##### DATA SECTION #####

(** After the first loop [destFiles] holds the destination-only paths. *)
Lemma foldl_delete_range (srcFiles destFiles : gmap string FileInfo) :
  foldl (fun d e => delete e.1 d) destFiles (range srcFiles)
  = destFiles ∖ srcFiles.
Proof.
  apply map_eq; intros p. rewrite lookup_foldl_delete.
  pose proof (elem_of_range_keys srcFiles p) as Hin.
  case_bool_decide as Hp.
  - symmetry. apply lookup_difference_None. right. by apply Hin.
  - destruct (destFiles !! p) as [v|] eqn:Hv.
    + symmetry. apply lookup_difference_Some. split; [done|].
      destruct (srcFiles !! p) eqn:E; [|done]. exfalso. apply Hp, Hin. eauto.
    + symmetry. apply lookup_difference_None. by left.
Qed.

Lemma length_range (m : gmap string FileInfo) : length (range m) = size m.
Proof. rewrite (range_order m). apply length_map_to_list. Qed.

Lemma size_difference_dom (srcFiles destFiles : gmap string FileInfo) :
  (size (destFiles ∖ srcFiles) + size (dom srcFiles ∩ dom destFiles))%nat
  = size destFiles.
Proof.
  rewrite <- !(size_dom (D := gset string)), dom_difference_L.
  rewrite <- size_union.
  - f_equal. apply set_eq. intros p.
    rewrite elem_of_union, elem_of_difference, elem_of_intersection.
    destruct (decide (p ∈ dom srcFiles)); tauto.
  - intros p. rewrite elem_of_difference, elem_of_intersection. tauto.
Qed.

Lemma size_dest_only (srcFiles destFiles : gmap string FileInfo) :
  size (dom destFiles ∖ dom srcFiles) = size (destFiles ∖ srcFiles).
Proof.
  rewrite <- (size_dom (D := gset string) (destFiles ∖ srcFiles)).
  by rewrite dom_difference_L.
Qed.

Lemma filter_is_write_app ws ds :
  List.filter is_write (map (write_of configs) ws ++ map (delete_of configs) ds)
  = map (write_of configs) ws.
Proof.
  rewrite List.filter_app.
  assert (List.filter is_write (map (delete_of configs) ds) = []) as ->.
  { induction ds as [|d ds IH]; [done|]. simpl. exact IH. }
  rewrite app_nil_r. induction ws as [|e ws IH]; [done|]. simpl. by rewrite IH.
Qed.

#####
##### DATA SECTION #####

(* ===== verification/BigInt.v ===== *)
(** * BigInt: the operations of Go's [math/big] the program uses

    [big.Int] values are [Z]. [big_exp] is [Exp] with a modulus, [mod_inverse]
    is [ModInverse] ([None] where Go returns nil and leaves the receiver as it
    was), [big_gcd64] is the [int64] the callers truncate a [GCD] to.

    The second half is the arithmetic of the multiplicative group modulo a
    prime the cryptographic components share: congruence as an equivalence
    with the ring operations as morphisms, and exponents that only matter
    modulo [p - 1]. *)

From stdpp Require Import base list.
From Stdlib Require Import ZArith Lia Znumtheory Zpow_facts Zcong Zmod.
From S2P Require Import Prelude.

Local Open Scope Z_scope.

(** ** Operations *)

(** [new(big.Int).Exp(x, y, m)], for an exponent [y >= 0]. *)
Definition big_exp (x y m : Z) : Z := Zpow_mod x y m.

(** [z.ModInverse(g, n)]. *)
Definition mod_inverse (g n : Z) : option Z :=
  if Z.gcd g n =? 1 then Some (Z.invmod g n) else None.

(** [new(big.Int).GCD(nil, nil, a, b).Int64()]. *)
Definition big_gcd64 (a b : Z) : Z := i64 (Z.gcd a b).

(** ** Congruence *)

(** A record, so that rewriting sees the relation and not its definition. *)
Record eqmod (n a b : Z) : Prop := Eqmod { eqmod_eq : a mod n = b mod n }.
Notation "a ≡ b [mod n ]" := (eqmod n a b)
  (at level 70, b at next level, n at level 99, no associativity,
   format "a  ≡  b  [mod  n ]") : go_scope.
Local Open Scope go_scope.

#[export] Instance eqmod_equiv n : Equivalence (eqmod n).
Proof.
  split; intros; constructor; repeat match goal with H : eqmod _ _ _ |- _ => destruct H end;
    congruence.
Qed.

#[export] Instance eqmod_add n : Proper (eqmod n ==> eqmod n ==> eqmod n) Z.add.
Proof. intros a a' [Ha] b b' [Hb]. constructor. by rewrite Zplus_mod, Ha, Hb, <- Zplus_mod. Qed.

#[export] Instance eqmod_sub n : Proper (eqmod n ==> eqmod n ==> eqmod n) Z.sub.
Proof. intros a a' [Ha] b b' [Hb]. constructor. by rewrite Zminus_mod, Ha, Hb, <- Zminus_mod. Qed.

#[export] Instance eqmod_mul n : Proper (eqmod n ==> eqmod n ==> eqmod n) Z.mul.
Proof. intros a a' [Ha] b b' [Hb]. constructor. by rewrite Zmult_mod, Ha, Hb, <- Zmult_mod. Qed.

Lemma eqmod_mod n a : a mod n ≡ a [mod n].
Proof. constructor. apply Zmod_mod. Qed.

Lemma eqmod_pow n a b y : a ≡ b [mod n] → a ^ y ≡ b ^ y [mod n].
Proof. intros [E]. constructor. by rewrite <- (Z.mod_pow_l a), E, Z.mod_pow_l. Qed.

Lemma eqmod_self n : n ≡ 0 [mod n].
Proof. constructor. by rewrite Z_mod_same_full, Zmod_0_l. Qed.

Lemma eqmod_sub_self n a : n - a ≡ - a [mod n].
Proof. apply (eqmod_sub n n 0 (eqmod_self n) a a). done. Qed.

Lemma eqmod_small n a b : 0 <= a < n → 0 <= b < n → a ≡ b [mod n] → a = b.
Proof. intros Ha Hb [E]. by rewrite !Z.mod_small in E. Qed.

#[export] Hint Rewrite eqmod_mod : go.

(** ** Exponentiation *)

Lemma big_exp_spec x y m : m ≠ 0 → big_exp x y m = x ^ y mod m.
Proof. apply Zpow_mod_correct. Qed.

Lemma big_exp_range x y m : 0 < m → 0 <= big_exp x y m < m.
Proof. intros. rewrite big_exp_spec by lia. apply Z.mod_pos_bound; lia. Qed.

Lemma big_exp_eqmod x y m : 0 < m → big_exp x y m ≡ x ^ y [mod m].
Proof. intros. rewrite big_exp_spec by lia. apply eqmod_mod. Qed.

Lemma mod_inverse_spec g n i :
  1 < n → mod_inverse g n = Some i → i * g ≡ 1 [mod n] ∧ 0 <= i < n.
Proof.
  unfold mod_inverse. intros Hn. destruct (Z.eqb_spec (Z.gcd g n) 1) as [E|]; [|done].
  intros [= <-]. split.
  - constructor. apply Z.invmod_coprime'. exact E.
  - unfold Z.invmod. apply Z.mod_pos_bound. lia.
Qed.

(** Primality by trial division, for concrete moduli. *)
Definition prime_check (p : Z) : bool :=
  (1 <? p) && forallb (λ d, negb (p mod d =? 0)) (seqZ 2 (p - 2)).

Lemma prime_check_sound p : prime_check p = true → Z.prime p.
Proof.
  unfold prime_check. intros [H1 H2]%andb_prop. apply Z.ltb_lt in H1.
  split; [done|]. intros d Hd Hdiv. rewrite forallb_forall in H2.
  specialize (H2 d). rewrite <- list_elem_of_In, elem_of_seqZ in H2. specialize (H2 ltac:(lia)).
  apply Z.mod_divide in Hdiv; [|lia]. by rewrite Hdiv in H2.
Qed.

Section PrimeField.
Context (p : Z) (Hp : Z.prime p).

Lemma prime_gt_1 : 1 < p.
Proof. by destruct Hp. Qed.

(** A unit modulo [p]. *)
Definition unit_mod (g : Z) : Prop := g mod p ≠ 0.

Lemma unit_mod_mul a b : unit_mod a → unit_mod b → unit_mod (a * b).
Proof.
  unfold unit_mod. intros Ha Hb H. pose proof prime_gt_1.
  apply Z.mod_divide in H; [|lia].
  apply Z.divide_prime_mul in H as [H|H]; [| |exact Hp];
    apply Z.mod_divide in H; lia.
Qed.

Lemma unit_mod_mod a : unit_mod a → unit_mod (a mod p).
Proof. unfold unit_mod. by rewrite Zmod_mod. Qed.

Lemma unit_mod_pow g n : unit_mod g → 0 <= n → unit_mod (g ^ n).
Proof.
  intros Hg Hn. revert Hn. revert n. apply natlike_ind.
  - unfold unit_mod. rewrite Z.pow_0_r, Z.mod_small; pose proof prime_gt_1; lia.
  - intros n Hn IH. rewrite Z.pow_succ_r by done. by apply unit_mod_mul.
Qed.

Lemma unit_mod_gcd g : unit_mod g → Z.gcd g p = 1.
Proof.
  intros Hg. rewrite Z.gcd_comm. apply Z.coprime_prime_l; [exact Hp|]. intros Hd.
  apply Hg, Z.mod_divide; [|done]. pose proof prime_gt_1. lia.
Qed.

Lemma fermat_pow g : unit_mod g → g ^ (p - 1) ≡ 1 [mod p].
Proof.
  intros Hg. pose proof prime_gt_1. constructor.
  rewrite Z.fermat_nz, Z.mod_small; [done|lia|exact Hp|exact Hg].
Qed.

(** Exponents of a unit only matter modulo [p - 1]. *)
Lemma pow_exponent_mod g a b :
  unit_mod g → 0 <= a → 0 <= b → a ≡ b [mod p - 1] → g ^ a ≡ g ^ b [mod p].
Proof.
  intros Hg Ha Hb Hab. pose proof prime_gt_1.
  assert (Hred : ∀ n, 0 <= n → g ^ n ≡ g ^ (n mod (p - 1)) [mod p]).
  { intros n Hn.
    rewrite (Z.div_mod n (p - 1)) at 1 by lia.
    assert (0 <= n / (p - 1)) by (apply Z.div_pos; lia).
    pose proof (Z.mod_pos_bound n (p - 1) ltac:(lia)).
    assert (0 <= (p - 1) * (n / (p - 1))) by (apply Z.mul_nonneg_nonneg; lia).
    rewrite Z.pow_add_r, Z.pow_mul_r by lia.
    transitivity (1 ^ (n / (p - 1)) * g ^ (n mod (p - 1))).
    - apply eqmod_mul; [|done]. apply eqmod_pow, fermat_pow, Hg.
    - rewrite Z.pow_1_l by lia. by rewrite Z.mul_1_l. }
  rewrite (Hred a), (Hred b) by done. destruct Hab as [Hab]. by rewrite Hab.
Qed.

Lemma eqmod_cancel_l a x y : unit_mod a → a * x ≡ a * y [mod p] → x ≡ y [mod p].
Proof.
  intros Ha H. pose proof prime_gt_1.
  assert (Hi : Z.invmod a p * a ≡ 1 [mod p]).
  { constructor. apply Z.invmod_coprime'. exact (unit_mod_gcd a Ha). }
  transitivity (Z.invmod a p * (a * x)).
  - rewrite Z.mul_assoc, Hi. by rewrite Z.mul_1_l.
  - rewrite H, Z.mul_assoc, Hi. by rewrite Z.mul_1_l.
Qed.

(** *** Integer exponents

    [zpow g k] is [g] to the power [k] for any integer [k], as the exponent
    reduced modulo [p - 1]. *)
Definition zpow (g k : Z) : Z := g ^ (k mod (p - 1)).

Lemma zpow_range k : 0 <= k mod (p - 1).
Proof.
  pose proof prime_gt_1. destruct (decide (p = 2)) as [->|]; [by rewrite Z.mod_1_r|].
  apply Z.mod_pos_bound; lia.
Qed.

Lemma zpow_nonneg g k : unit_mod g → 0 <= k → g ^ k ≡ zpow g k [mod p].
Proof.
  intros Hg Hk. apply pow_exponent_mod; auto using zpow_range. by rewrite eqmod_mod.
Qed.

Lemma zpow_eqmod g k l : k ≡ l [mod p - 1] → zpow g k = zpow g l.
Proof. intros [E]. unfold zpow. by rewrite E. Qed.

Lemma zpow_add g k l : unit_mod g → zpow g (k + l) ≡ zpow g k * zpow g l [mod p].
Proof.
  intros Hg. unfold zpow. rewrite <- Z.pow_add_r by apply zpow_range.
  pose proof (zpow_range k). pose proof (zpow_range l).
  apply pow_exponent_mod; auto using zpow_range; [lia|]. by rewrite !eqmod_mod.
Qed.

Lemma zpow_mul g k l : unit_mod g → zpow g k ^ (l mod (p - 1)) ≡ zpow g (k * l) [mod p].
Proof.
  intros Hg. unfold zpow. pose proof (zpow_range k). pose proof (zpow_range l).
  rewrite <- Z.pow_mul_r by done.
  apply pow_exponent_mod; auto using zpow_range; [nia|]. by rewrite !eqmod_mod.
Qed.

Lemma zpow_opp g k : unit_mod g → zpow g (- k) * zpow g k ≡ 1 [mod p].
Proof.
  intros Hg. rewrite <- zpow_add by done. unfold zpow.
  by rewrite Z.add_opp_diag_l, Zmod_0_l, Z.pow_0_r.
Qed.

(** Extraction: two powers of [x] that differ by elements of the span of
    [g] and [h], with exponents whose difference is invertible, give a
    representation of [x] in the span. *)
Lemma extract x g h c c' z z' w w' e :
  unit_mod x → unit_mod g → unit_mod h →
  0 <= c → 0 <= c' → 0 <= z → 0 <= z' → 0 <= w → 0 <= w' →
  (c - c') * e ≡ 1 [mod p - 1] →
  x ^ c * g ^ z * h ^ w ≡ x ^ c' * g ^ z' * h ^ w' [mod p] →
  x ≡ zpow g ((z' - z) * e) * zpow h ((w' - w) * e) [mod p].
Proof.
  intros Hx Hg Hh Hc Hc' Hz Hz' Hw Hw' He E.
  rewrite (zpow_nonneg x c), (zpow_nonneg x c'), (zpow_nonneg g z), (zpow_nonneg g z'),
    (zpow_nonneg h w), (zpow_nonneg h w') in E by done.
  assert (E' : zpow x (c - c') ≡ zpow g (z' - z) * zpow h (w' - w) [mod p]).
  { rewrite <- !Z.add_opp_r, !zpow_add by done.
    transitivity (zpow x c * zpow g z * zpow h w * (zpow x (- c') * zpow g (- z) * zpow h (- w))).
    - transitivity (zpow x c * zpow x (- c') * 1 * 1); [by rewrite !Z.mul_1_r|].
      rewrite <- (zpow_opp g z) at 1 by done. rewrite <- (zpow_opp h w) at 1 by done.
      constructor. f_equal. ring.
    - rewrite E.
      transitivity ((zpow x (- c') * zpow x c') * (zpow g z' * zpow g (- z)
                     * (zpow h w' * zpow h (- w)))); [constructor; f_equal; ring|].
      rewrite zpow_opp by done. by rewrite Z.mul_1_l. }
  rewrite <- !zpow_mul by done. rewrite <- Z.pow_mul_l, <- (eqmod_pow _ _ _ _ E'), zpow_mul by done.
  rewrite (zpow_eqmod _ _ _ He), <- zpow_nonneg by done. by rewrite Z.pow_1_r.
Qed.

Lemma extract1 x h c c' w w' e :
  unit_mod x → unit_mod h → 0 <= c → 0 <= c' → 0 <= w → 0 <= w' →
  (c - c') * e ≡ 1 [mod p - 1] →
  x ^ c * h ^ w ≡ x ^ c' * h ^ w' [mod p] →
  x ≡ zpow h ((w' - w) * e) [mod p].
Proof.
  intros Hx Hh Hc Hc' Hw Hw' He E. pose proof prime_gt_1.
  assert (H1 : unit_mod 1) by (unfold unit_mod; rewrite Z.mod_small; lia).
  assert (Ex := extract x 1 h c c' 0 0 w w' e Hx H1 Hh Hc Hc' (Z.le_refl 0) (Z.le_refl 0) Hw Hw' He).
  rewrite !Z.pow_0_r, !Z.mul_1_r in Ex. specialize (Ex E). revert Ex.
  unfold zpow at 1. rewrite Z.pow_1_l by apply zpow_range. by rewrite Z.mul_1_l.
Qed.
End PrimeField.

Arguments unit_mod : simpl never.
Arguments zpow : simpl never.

#####

Would you please write out, exactly and with no other lines, the stretch of the listing above from the line containing "lookup_difference_None. by left." through the line containing "Lemma filter_is_write_app ws"?

# [RESULT OF THIS TASK]
    + symmetry. apply lookup_difference_None. by left.
Qed.

Lemma length_range (m : gmap string FileInfo) : length (range m) = size m.
Proof. rewrite (range_order m). apply length_map_to_list. Qed.

Lemma size_difference_dom (srcFiles destFiles : gmap string FileInfo) :
  (size (destFiles ∖ srcFiles) + size (dom srcFiles ∩ dom destFiles))%nat
  = size destFiles.
Proof.
  rewrite <- !(size_dom (D := gset string)), dom_difference_L.
  rewrite <- size_union.
  - f_equal. apply set_eq. intros p.
    rewrite elem_of_union, elem_of_difference, elem_of_intersection.
    destruct (decide (p ∈ dom srcFiles)); tauto.
  - intros p. rewrite elem_of_difference, elem_of_intersection. tauto.
Qed.

Lemma size_dest_only (srcFiles destFiles : gmap string FileInfo) :
  size (dom destFiles ∖ dom srcFiles) = size (destFiles ∖ srcFiles).
Proof.
  rewrite <- (size_dom (D := gset string) (destFiles ∖ srcFiles)).
  by rewrite dom_difference_L.
Qed.

Lemma filter_is_write_app ws ds :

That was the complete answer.